Is hoop house a building? Lawsuit says no

Virgil family seeks to overturn city's ban on membrane structure

Virgils' lawsuit
The Virgils' hoop house is seen Feb. 24 just before it was taken down. (Elmhurst Titan file photo)

ELMHURST – A lawsuit filed by an Elmhurst family whose hoop house was banned by the city is seeking to overturn that prohibition.

The suit filed March 23 in the 18th Judicial Circuit Court on behalf of Nicole and Dan Virgil asks the court to reverse the finding that their membrane structure violates the city’s building code and ordinances relating to temporary structures. The lawsuit also seeks to have the city cover the Virgils’ court costs.

The Virgils, who live in the 500 block of South Fairview Avenue, first made use of the structure in the fall of 2015 to cover their planting beds in the backyard so that they could grow vegetables during the winter time. After erecting it again in the fall of 2016, they were issued a notice that they were in violation of city ordinances.

The Virgils ultimately were instructed to remove the hoop house by Feb. 28 of this year or face fines. They complied with the order and the hoop house was removed Feb. 24.

A good portion of the Virgils’ lawsuit is devoted to two of the key issues of dispute between the Virgils and the city – whether their hoop house should be considered a building or “recreational equipment,” and which portions of the city code should apply as a result. The lawsuit asserts that it doesn’t meet the definition of a building because it’s not “permanently affixed to the ground.”

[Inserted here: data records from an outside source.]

(** The 501st write into the full default store evicts down to 350; a
    write into the oversized store evicts down to 2. *)
Lemma setCachedAnalysis_bounds_count_witness :
  let w := setAll (call <$> seq 1 500) fresh in
  let w' := setCachedAnalysis (track 501) (Some "{}") 501 501 w in
  let v' := setCachedAnalysis (track 6) (Some "{}") 6 6 oversized in
  length (entries (this w)) = 500%nat ∧
  length (entries (this w')) = 350%nat ∧
  Z.of_nat (length (entries (this w'))) ≤ 500 ∧
  length (entries (this v')) = 2%nat ∧
  Z.of_nat (length (entries (this v'))) ≤ 3.
Proof.
  intros w w' v'.
  destruct fresh_run_500 as (Hthis & Hq & Hd & _). fold w in Hthis, Hq, Hd.
  clearbody w.
  assert (affordable (counted (inserted (track 501) (Some "{}") 501 501 (this w)))
            (localStorage w)) as Hfits.
  { rewrite Hthis. split_and!; [done | lazy; discriminate | rewrite Hq; lazy; discriminate]. }
  destruct (setCachedAnalysis_affordable (track 501) (Some "{}") 501 501 w Hfits)
    as (Hthis' & _).
  fold w' in Hthis'.
  split_and!.
  - rewrite Hthis. reflexivity.
  - rewrite Hthis', Hthis. lazy. reflexivity.
  - assert (wf (this w)) as Hwf.
    { rewrite Hthis. apply (NoDup_track_keys call); [done | apply NoDup_seq]. }
    assert (0 < keepCount (maxCacheSize (this w))) as HK.
    { rewrite Hthis. reflexivity. }
    pose proof (setCachedAnalysis_bounds_count (track 501) (Some "{}") 501 501 w Hwf HK) as H.
    rewrite Hthis in H.
    exact H.
  - reflexivity.
  - apply (setCachedAnalysis_bounds_count (track 6) (Some "{}") 6 6 oversized).
    + apply (NoDup_track_keys call); [done | apply NoDup_seq].
    + reflexivity.
Defined.

(** A manager told to hold at most one entry, holding two. *)
Definition single : CacheManager string :=
  mkManager "essentiaSketch_audioAnalysis" (mkStore None (written <$> [call 2; call 1]))
            1 (Some "1.0").

Lemma pruneCache_keeps_all_when_keepCount_is_zero_witness :
  entries (pruned single) = written <$> [call 1; call 2].
Proof.
  destruct (pruneCache_keeps_all_when_keepCount_is_zero single) as (_ & H & _).
  - apply (NoDup_track_keys call [2; 1]%nat); [done|].
    apply NoDup_cons. split; [|apply NoDup_singleton].
    intros Hin. apply list_elem_of_singleton in Hin. discriminate.
  - unfold single. cbn [maxCacheSize]. lia.
  - rewrite H. reflexivity.
Defined.
(** The [HEURIST] branch (lines 873-909). *)
Definition heurist_branch : M Event ImageResult :=
  let request :=
    POST "http://sequencer.heurist.xyz/submit_job" ("Bearer " +:+ show apiKey)
      (HeuristBody
         (match jobId data with
          | Some id => if truthy id then id else randomUUID env
          | None => randomUUID env
          end)
         (prompt data) (negativePrompt data)
         (num_or (numIterations data) 20)
         (num_or (Some (width data)) 512)
         (num_or (Some (height data)) 512)
         (qnum_or (guidanceScale data) 3)
         (num_or (seed data) (-1))
         model 60 1) in
  let* response := perform (EvFetch request) (fetch env request) in
  if negb (ok response)
  then throw (Error ("Heurist image generation failed: " +:+ statusText response))
  else
    let* imageURL := lift (json response) in
    ret (succeeded [imageURL]).

(** The [TOGETHER] and [LLAMACLOUD] branch (lines 910-967). *)
Definition together_branch : M Event ImageResult :=
  let request :=
    {| together_model := model; together_prompt := prompt data;
       together_width := width data; together_height := height data;
       together_steps := match steps modelSettings with Some n => n | None => 4 end;
       together_n := count data |} in
  let* togetherResponse :=
    perform (EvTogether apiKey request) (togetherImagesCreate env apiKey request) in
  match together_data togetherResponse with
  | None => throw (Error "Invalid response format from Together AI")
  | Some images =>
      let* base64s :=
        promise_all (firstRejected env)
          (fun image =>
             if negb (truthy_opt (together_url image))
             then throw (Error "Missing URL in Together AI response")
             else
               let imageUrl := show (together_url image) in
               let* imageResponse := perform (EvFetch (GET imageUrl)) (fetch env (GET imageUrl)) in
               if negb (ok imageResponse)
               then throw (Error ("Failed to fetch image: " +:+ statusText imageResponse))
               else
                 let* arrayBuffer := lift (blob imageResponse) in
                 let base64 := toBase64 env arrayBuffer in
                 ret ("data:image/jpeg;base64," +:+ base64))
          images in
      if Nat.eqb (length base64s) 0
      then throw (Error "No images generated by Together AI")
      else ret (succeeded (map JStr base64s))
  end.
(** Rows of [df] laid out on the labels [cols]. *)
Definition reindex (cols : list string) (df : DataFrame) : list (list cell) :=
  map (fun r => map (fun c => lookup c (columns df) r) cols) (rows df).

(** [pd.concat([a, b], ignore_index=True)]: the labels of [a], then those of
    [b] that [a] lacks; the rows of [a], then those of [b]; NaN where a frame
    has no such label. *)
Definition concat (a b : DataFrame) : DataFrame :=
  let cols :=
    columns a ++ filter (fun c => negb (has_column c (columns a))) (columns b) in
  mkDataFrame cols (reindex cols a ++ reindex cols b).

(** [df[c]]: the cells under label [c], [None] for KeyError. *)
Definition getcol (c : string) (df : DataFrame) : option (list cell) :=
  if has_column c (columns df)
  then Some (map (lookup c (columns df)) (rows df))
  else None.

Fixpoint assign (c : string) (cols : list string) (r : list cell) (v : cell)
  : list cell :=
  match cols, r with
  | c' :: cols', x :: r' =>
      if String.eqb c c' then v :: r' else x :: assign c cols' r' v
  | _, _ => r
  end.

(** [df[c] = vals] for a label the frame already has. *)
Definition setcol (c : string) (vals : list cell) (df : DataFrame) : DataFrame :=
  mkDataFrame (columns df)
    (map (fun rv => assign c (columns df) (fst rv) (snd rv))
         (combine (rows df) vals)).

(** The rows as the Series that [axis=1] iterates over. *)
Definition iterrows (df : DataFrame) : list Series :=
  map (combine (columns df)) (rows df).

(** [row[label]] followed by a comparison used as a condition: [None] stands
    for the exception (KeyError when the label is absent; with a repeated
    label the lookup yields a sub-Series whose truth value raises). *)
Definition getitem (row : Series) (label : string) : option cell :=
  match filter (fun kv => String.eqb (fst kv) label) row with
  | [kv] => Some (snd kv)
  | _ => None
  end.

“‘Recreational equipment’ is an undefined term of the Zoning Ordinance that encompasses the membrane cover used in gardening,” the lawsuit states. “Recreational equipment is permissible in any area of the Subject Property that is not a required yard and, also, in the rear yard of the Subject Property.”

Lot coverage issue

The suit also disputes a determination by a hearing officer that the hoop house causes the Virgils to exceed the maximum allowed lot coverage of 30 percent. The city’s hearing officer, according to the lawsuit, claimed that the Virgils’ home and garage already constitute 30 percent coverage, and thus any additional coverage by the hoop house would automatically put them over the limit. The Virgils counter by saying the hoop house doesn’t count toward lot coverage because it’s not a building.

The Virgils further protest the finding that they violated the lot coverage restriction by noting that the allegation was not raised before the finding, and thus they never had an opportunity to dispute it before the hearing officer.

“Not only was this violation omitted from the charges, but if this matter were actually one at issue at the hearing, Plaintiffs would have elicited testimony that the City previously engaged in a full review of lot coverage and found no violation,” the Virgils’ lawsuit states.

Separately, the Virgils have encouraged the city to amend its ordinances to make it clear that hoop houses are legal. The City Council’s Development, Planning and Zoning Committee asked city staff members at its March 13 meeting to look into the issue with an eye toward referring it to the appointed Zoning and Planning Commission for further consideration.